Песик искоса глянул через плечо и зарычал на Саттри.
Когда помру, он со мной уснет. Нас должны вместе похоронить. Все уже обустроено.
Вот как.
Я его хочу прям так вот. Старик поднял песика на руках.
А если песик первым помрет?
Что?
Говорю, если песик помрет раньше?
Старик настороженно воззрился на него.
В смысле, если песик умрет первым, вас тоже усыпят?
Чего это, черт, нет, это сумасшедшая мысль.
Наверное, тогда вам можно будет его просто заморозить. Чтоб сохранился, пока время не настанет.
Старик прижал к себе эту тварь безумного вида.

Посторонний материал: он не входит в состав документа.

(* ===== verification/MockHttp.v ===== *)
(** * The mock BMC over HTTP (servers/mock_bmc.py)

    What the handlers write to the connection, and a reader of the same
    protocol at the other end: [snapshot_from_real], which a mock can run
    against another mock. *)

From S2P Require Import Prelude PyStr PyStrFacts PyVal JsonFacts Device Dut Topology MockBmc.

(** a reply on the wire *)
Record HttpReply := mkHttp { hr_code : Z; hr_headers : list (string * string); hr_body : string }.
(** [_reply] *)
Definition http_reply (payload : string) (code : Z) : HttpReply :=
  mkHttp code [("Content-Type", "application/json"); ("Content-Length", ns (slen payload))] payload.
Definition payload_of (r : reply) : string := match r with Malformed => "{not json !!" | Json v => json_line v end.

(** a request: how long the handler sleeps, what it writes, the mock after it *)
Definition serve_GET (path : string) (s : state) : Z * HttpReply * state :=
  let '(r, s') := do_GET path s in (mb_delay (snd s), http_reply (payload_of r) 200, s').
(** the body of a POST is as long as its header says; a negative length reads
    to the end of the stream *)
Definition post_body (content_length : option string) (stream : string) : outcome string :=
  let text := if truthy content_length then or_empty content_length else "0" in
  match py_int text with
  | None => Exc (ValueError text)
  | Some n => Val (if n =? 0 then "" else if n <? 0 then stream else str_take (Z.to_nat n) stream)
  end.
(** a length that is no number raises after the request was noted: no reply is
    written and nothing is recorded as posted *)
Definition note_request (verb path : string) (s : state) : state :=
  let '(h, m) := s in
  (h, mkMock (mb_data m) (mb_baseline m) (mb_mode m) (mb_delay m) (mb_posts m) (mb_requests m ++ [(verb, path)])).
Definition serve_POST (path : string) (content_length : option string) (stream : string) (s : state) : outcome HttpReply * state :=
  match post_body content_length stream with
  | Exc e => (Exc e, note_request "POST" path s)
  | Hang => (Hang, s)
  | Val body => let '(r, s') := do_POST path body s in (Val (http_reply (payload_of r) 200), s')
  end.

(** the answers a reader gets for endpoints it asks for in turn:
    [json.loads(body)] of each *)
Definition answer (r : HttpReply) : option pyval := json_loads (hr_body r).
Fixpoint ask (eps : list string) (s : state) : list (option pyval) * state :=
  match eps with
  | [] => ([], s)
  | ep :: eps' =>
      let '(_, r, s') := serve_GET ("/api/" +:+ ep) s in
      let '(net, s'') := ask eps' s' in (answer r :: net, s'')
  end.

Lemma py_int_nonempty s z : py_int s = Some z -> nonempty s = true.
Proof. by destruct s. Qed.
(** a JSON body sent with its length is recorded as the value it was printed
    from, and anything sent behind it is left on the connection *)
Lemma post_recorded path v rest s : json_ok v = true ->
  exists s', serve_POST path (Some (ns (slen (json_line v)))) (json_line v +:+ rest) s
      = (Val (http_reply (json_line (VDict [("status", VStr "OK"); ("data", VDict [])])) 200), s')
    /\ mb_posts (snd s') = mb_posts (snd s) ++ [(path, v)].
Proof.
  intros Hv. pose proof (json_line_roundtrip v Hv) as Hj. destruct s as [h m].
  assert (nonempty (json_line v) = true) as Hne by (destruct (json_line v); [by vm_compute in Hj | done]).
  assert (post_body (Some (ns (slen (json_line v)))) (json_line v +:+ rest) = Val (json_line v)) as Hb.
  { pose proof (py_int_zs (Z.of_nat (slen (json_line v)))) as Hi. fold (ns (slen (json_line v))) in Hi. unfold post_body, truthy, or_empty.
    rewrite (py_int_nonempty _ _ Hi), Hi. assert (0 < Z.of_nat (slen (json_line v))) by (destruct (json_line v); [done | cbn [slen]; lia]).
    destruct (Z.eqb_spec (Z.of_nat (slen (json_line v))) 0); [lia|]. destruct (Z.ltb_spec (Z.of_nat (slen (json_line v))) 0); [lia|].
    by rewrite Nat2Z.id, str_take_app. }
  unfold serve_POST. rewrite Hb. unfold do_POST. rewrite Hne, Hj. eexists. split; reflexivity.
Qed.
Example ex_bad_length : post_body (Some "many") "{}" = Exc (ValueError "many").
Proof. reflexivity. Qed.

(** ** What a reader sees *)

(** what an endpoint holds *)
Definition cell_at (ep : string) (s : state) : cell :=
  match dget ep (mb_data (snd s)) with Some l => deref (fst s) l | None => [] end.

Lemma ask_cons ep eps s : endpoint_of ("/api/" +:+ ep) = ep ->
  exists s', ask (ep :: eps) s =
    (json_loads (payload_of (if String.eqb (mb_mode (snd s)) "malformed" then Malformed
           else if String.eqb (mb_mode (snd s)) "status_error" then Json (VDict [("status", VStr "ERROR"); ("data", VDict [])])
           else if String.eqb (mb_mode (snd s)) "empty_data" then Json (VDict [("status", VStr "OK")])
           else Json (VDict [("status", VStr "OK"); ("data", VDict (cell_at ep s))]))) :: fst (ask eps s'), snd (ask eps s'))
    /\ fst s' = fst s /\ mb_data (snd s') = mb_data (snd s) /\ mb_mode (snd s') = mb_mode (snd s).
Proof.
  intros He. destruct s as [h m]. cbn [ask]. unfold serve_GET, do_GET. rewrite He. exists (snd (do_GET ("/api/" +:+ ep) (h, m))). split; [|done]. unfold do_GET.
  cbn [fst snd]. rewrite (surjective_pairing (ask eps _)) at 1. reflexivity.
Qed.

(** an endpoint's reply parses back to what the endpoint holds *)
Lemma ok_reply c : json_ok (VDict c) = true ->
  json_loads (json_line (VDict [("status", VStr "OK"); ("data", VDict c)])) = Some (VDict [("status", VStr "OK"); ("data", VDict c)]).
Proof.
  intros Hc. apply json_line_roundtrip. cbn [json_ok map fst forallb snd] in *. rewrite Hc. by vm_compute.
Qed.
Lemma usable_ok c : usable (VDict [("status", VStr "OK"); ("data", VDict c)]) = Some c.
Proof. reflexivity. Qed.

Lemma snapshot_ok r eps : forall s h,
  (0 < r)%nat -> mb_mode (snd s) = "ok" ->
  Forall (fun ep => endpoint_of ("/api/" +:+ ep) = ep /\ json_ok (VDict (cell_at ep s)) = true) eps ->
  exists t e, fetch_all r eps (fst (ask eps s)) h = (Some t, h ++ e) /\ valid (h ++ e) (locs t)
    /\ view (h ++ e) t = map (fun ep => (ep, cell_at ep s)) eps.
Proof.
  destruct r as [|r]; [intros; lia|]. induction eps as [|ep eps IH]; intros s h Hr Hm Hok.
  { exists [], []. rewrite app_nil_r. by repeat constructor. }
  apply Forall_cons in Hok as [[He Hj] Hok]. destruct (ask_cons ep eps s He) as (s' & Ea & Hh & Hd & Hm').
  rewrite Hm in Ea, Hm'. change (String.eqb "ok" ?x) with false in Ea. cbn iota in Ea.
  rewrite Ea. cbn [fst payload_of fetch_all fetch]. rewrite ok_reply, usable_ok by done. unfold alloc.
  assert (forall ep, cell_at ep s' = cell_at ep s) as Hcell by (intros; unfold cell_at; by rewrite Hh, Hd).
  destruct (IH s' (h ++ [cell_at ep s]) Hr Hm') as (t & e & Ef & Hv & Hview).
  { eapply Forall_impl; [exact Hok|]. intros x [? ?]. by rewrite Hcell. }
  rewrite Ef. cbn [option_map]. exists ((ep, length h) :: t), (cell_at ep s :: e). rewrite <- app_assoc in *. cbn [app] in *.
  split; [done|]. split; [constructor; [rewrite length_app; cbn; lia | exact Hv]|].
  unfold view in *. cbn [map fst snd]. rewrite Hview. f_equal.
  - f_equal. unfold deref. rewrite app_nth2, Nat.sub_diag by lia. done.
  - apply map_ext. intros x. by rewrite Hcell.
Qed.

(** answers that a reader refuses *)
Definition refused (a : option pyval) : Prop := match a with Some j => usable j = None | None => True end.
Lemma fetch_refused r : forall net, Forall refused net -> fst (fetch r net) = None.
Proof.
  induction r as [|r IH]; intros net Hn; [by destruct net|]. destruct net as [|[j|] net]; [done| |]; apply Forall_cons in Hn as [Ha Hn]; cbn [fetch].
  - cbn [refused] in Ha. rewrite Ha. by apply IH.
  - by apply IH.
Qed.
Lemma broken_refused eps : forall s, mb_mode (snd s) = "malformed" \/ mb_mode (snd s) = "status_error" -> Forall refused (fst (ask eps s)).
Proof.
  induction eps as [|ep eps IH]; intros [h m] Hm; [constructor|]. cbn [ask]. unfold serve_GET, do_GET.
  rewrite (surjective_pairing (ask eps _)). cbn [fst snd] in *. constructor; [|by apply IH].
  destruct Hm as [-> | ->]; vm_compute; done.
Qed.

(** C15: a mock's replies carry its data.  A reader that asks a mock in mode [ok]
    for the five endpoints over HTTP, as [snapshot_from_real] does, parses from
    the replies exactly the dictionaries the mock holds: a second mock that
    takes its baseline from the first serves the same data, at once and after
    any [reset].  From a mock in mode [malformed] or [status_error] no baseline
    is taken, however often it is asked, and the reader keeps what it had. *)
Theorem mock_of_mock (retries : nat) (s : state) (h : list cell) (m : MockBmc) :
  (0 < retries)%nat ->
  (mb_mode (snd s) = "ok" -> Forall (fun ep => json_ok (VDict (cell_at ep s)) = true) ENDPOINTS ->
   exists s2, snapshot_from_real retries (fst (ask ENDPOINTS s)) (h, m) = (true, s2)
     /\ served s2 = map (fun ep => (ep, cell_at ep s)) ENDPOINTS /\ served (reset s2) = served s2)
  /\ (mb_mode (snd s) = "malformed" \/ mb_mode (snd s) = "status_error" ->
      forall eps, snapshot_from_real retries (fst (ask eps s)) (h, m) = (false, (h, m))).
Proof.
  intros Hr. split.
  - intros Hm Hok. destruct (snapshot_ok retries ENDPOINTS s h Hr Hm) as (t & e & Ef & Hv & Hview).
    { rewrite Forall_forall in Hok |- *. intros ep Hep. split; [|by apply Hok].
      revert ep Hep. apply Forall_forall. by repeat constructor. }
    unfold snapshot_from_real. cbn [fst snd]. rewrite Ef. eexists. split; [done|].
    assert (served (install t (h ++ e, m)) = view (h ++ e) t) as Hs.
    { unfold install. cbn [fst snd]. destruct (deepcopy t (h ++ e)) as [b h1] eqn:E.
      destruct (deepcopy_spec t (h ++ e) b h1 Hv E) as ((e' & ->) & _). unfold served. cbn [fst snd mb_data put_baseline put_data]. by apply view_app. }
    split; [by rewrite Hs, Hview|].
    apply (reset_restores [] _ _); [|apply rtc_refl]. eapply (LdReal retries (fst (ask ENDPOINTS s)) h m).
    unfold snapshot_from_real. cbn [fst snd]. by rewrite Ef.
  - intros Hm eps. unfold snapshot_from_real. cbn [fst snd fetch_all ENDPOINTS].
    pose proof (fetch_refused retries _ (broken_refused eps s Hm)) as Hf. destruct (fetch retries _) as [[c|] net']; done.
Qed.

(** a mock with the readings of two sensors and a power supply, its mode as it
    starts, read by a mock that has nothing *)
Lemma mock_of_mock_witness :
  exists s s2, snapshot_from_cache toy_cache toy_state = (true, s) /\
    snapshot_from_real 3 (fst (ask ENDPOINTS s)) (mock_init []) = (true, s2) /\
    dget "sensor/info" (served s2) = Some [("T1", VInt 30); ("T2", VInt 40)].
Proof.
  eexists. destruct (proj1 (mock_of_mock 3 (snd (snapshot_from_cache toy_cache toy_state)) (fst (mock_init [])) (snd (mock_init []))
    ltac:(lia)) eq_refl) as (s2 & E & Hs & _).
  - apply Forall_forall. intros ep Hep. revert ep Hep. apply Forall_forall. repeat constructor.
  - exists s2. split; [reflexivity|]. split; [exact E|]. rewrite Hs. reflexivity.
Defined.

Конечно, можно, ответил он.
Слепец в сочившихся сумерках держался поближе к локтю Саттри, семеня, как обычно ходят слепые, а руки его плели в воздухе образы, дабы подтвердить то, что он говорит. Они спустились по крутым улочкам и двинулись по тропе, протоптанной через зимние поля. Слепец, чтобы считывать себе путь сквозь тонкие подошвы своих стариковских шевровых бот, средь заваленных гравием шпал и вниз по невысокой насыпи шагал цаплею.

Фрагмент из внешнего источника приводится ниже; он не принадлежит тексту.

Lemma recovered_iff base snap states0 states :
  sup_wf states0 -> sup_wf states ->
  fs_daemons base = daemons_text states0 -> fs_daemons snap = daemons_text states ->
  recovered base snap = true <->
    (fs_psu_blank base = [] -> fs_psu_blank snap = []) /\
    (forall a, fs_cache_age snap = Some a -> a <= 120) /\
    (fs_sync_alive base = true -> fs_sync_alive snap = true) /\
    (forall d, d ∈ PMON_DAEMONS -> st_of states d = "FATAL" \/ st_of states d = "EXITED" -> st_of states0 d = "FATAL").
Proof.
  intros Hw0 Hw E0 E. unfold recovered. rewrite E0, E.
  assert (forall a b c d : bool, (if a then false else if b then false else if c then false else d) = true <->
    a = false /\ b = false /\ c = false /\ d = true) as -> by (intros [] [] [] []; naive_solver).
  assert (forall A A' B B' C C' D D' : Prop, (A <-> A') -> (B <-> B') -> (C <-> C') -> (D <-> D') ->
    (A /\ B /\ C /\ D <-> A' /\ B' /\ C' /\ D')) as Hiff by tauto.
  apply Hiff; clear Hiff.
  - clear. repeat case_bool_decide; simpl; naive_solver.
  - destruct (fs_cache_age snap) as [a|]; [|naive_solver]. rewrite Z.ltb_ge. naive_solver.
  - destruct (fs_sync_alive snap), (fs_sync_alive base); simpl; split; auto; intros Ha; discriminate (Ha eq_refl).
  - rewrite forallb_true_iff. apply forall_proper. intros d. split; intros Hd Hin; specialize (Hd Hin); revert Hd;
      rewrite !says_state by (done || apply (bool_decide_unpack _); vm_compute; exact I);
      destruct (String.eqb_spec (st_of states d) "FATAL"), (String.eqb_spec (st_of states d) "EXITED"),
        (String.eqb_spec (st_of states0 d) "FATAL"); simpl; clear Hw0 Hw E0 E; intuition congruence.
Qed.

(** What "recovered" means.  For observations whose daemon texts were made
    from supervisord's states, the verdict is true iff no PSU row became
    blank, the cache is missing or at most two minutes old, the cache daemon
    lives if it did before, and every daemon that is now FATAL or EXITED was
    FATAL at the baseline.  In particular a daemon that had EXITED before the
    injection and is unchanged makes the verdict false: the device is not
    compared with its baseline "equally alive". *)
Theorem recovered_exact base snap states0 states :
  sup_wf states0 -> sup_wf states ->
  fs_daemons base = daemons_text states0 -> fs_daemons snap = daemons_text states ->
  (recovered base snap = true <->
    (fs_psu_blank base = [] -> fs_psu_blank snap = []) /\
    (forall a, fs_cache_age snap = Some a -> a <= 120) /\
    (fs_sync_alive base = true -> fs_sync_alive snap = true) /\
    (forall d, d ∈ PMON_DAEMONS -> st_of states d = "FATAL" \/ st_of states d = "EXITED" -> st_of states0 d = "FATAL")) /\
  (forall d, d ∈ PMON_DAEMONS -> st_of states0 d = "EXITED" -> recovered base base = false).
Proof.
  intros Hw0 Hw E0 E.
  split; [by apply recovered_iff|]. intros d Hd Hx. destruct (recovered base base) eqn:Er; [|done].
  apply (recovered_iff _ _ states0 states0) in Er as (_ & _ & _ & Hr); try done.
  specialize (Hr d Hd (or_intror Hx)). congruence.
Qed.

(** ** Examples *)

#[export] Instance toy_calm : @CalmFirewall toy_fw_device toy_iptables.
Proof.
  split; [|done]. intros c [[l n] t] tb Hc Hk. unfold harmless in Hc. simpl. unfold toy_fw_exec.
  destruct (String.eqb_spec (call_cmd c) ipt_list_cmd) as [E|_]; [rewrite E in Hc; discriminate|].
  assert (forall x, starts ("sudo iptables " +:+ x) (call_cmd c) = false) as Hx.
  { intros x. apply not_true_iff_false. intros Hs%starts_shorter. congruence. }
  change "sudo iptables  -A " with ("sudo iptables " +:+ " -A "). change "sudo iptables  -D " with ("sudo iptables " +:+ " -D ").
  change "sudo iptables -t nat -A " with ("sudo iptables " +:+ "-t nat -A ").
  change "sudo iptables -t nat -D " with ("sudo iptables " +:+ "-t nat -D ").
  by rewrite !Hx.
Qed.
Definition toy_field : FieldEnv :=
  {| bmc_net _ := []; http_bind p := Val p; hms _ := "00:00:00"; ymd_hm _ := "2024-01-01 00:00"; exn_repr _ := "error"; gethostname := "dut" |}.
#[export] Instance toy_bind : @BindEnds toy_field.
Proof. intros p. exact I. Defined.

Lemma report_gives_back_witness :
  let w := @world toy_fw_device (["OUTPUT -p icmp -j ACCEPT"], [], 0) cli_init in
  exists rep c w', @main toy_fw_device plain_shell toy_field " b1,s5," true w = (Val (Val rep, c), w') /\
    dkeys (rp_results rep) = ["b1"; "s5"] /\ rd_applied (cx_redirect c) = [] /\
    (forall t, known_table t -> @fw toy_fw_device toy_iptables t (w_dev w') = @fw toy_fw_device toy_iptables t (w_dev w)).
Proof.
  intros w. apply (@report_gives_back toy_fw_device plain_shell toy_field _ _ toy_iptables _ _ " b1,s5," true w).
  intros fr [port Hfr]. unfold redirect_rules in Hfr. apply list_elem_of_In in Hfr.
  destruct Hfr as [<-|[<-|[<-|[]]]]; intros Hin; apply list_elem_of_In in Hin; cbn in Hin; destruct Hin as [Hin|[]] || destruct Hin;
    discriminate.
Defined.

Lemma recovered_exact_witness :
  let st := [("psud", "EXITED"); ("thermalctld", "RUNNING"); ("syseepromd", "RUNNING"); ("xcvrd", "RUNNING")] in
  let s := mkSnap "10:00:00" (daemons_text st) None true "" "" "" [] in
  recovered s s = false.
Proof.
  intros st s.
  assert (sup_wf st) as Hwf.
  { intros d Hd. apply list_elem_of_In in Hd. destruct Hd as [<-|[<-|[<-|[<-|[]]]]]; apply (bool_decide_unpack _); vm_compute; exact I. }
  apply (recovered_exact s s st st Hwf Hwf eq_refl eq_refl) with (d := "psud");
    [apply (bool_decide_unpack _); vm_compute; exact I | reflexivity].
Defined.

В хибарке у Джоунза он кивал и улыбался в мягком архаичном свете лампы и дыму. Сцена из какого-то старого кабачка на речном берегу, где глаза головорезов покачивались в сумраке, как бы взывая из собственной греховности. Ричард деревянно пошатывался в этом странном окруженье, руки его простерты. Ляля закрыла за ними дверь, и посмотрела на слепца, и ушаркала прочь. Саттри проводил его до стула, и подошел к охладителю, и поднял крышку, и выудил из воды две бутылки, и открыл их, и вернулся к столику. Глаза игроков блеснули, кто-то сурово кивнул. Лягух-Мореход сдал последнюю карту и потуже собрал колоду в руке, и выложил ее на столик, и посмотрел в его сторону, и подмигнул. В желтой лужице света от лампы над головой мятые купюры пали, словно листва.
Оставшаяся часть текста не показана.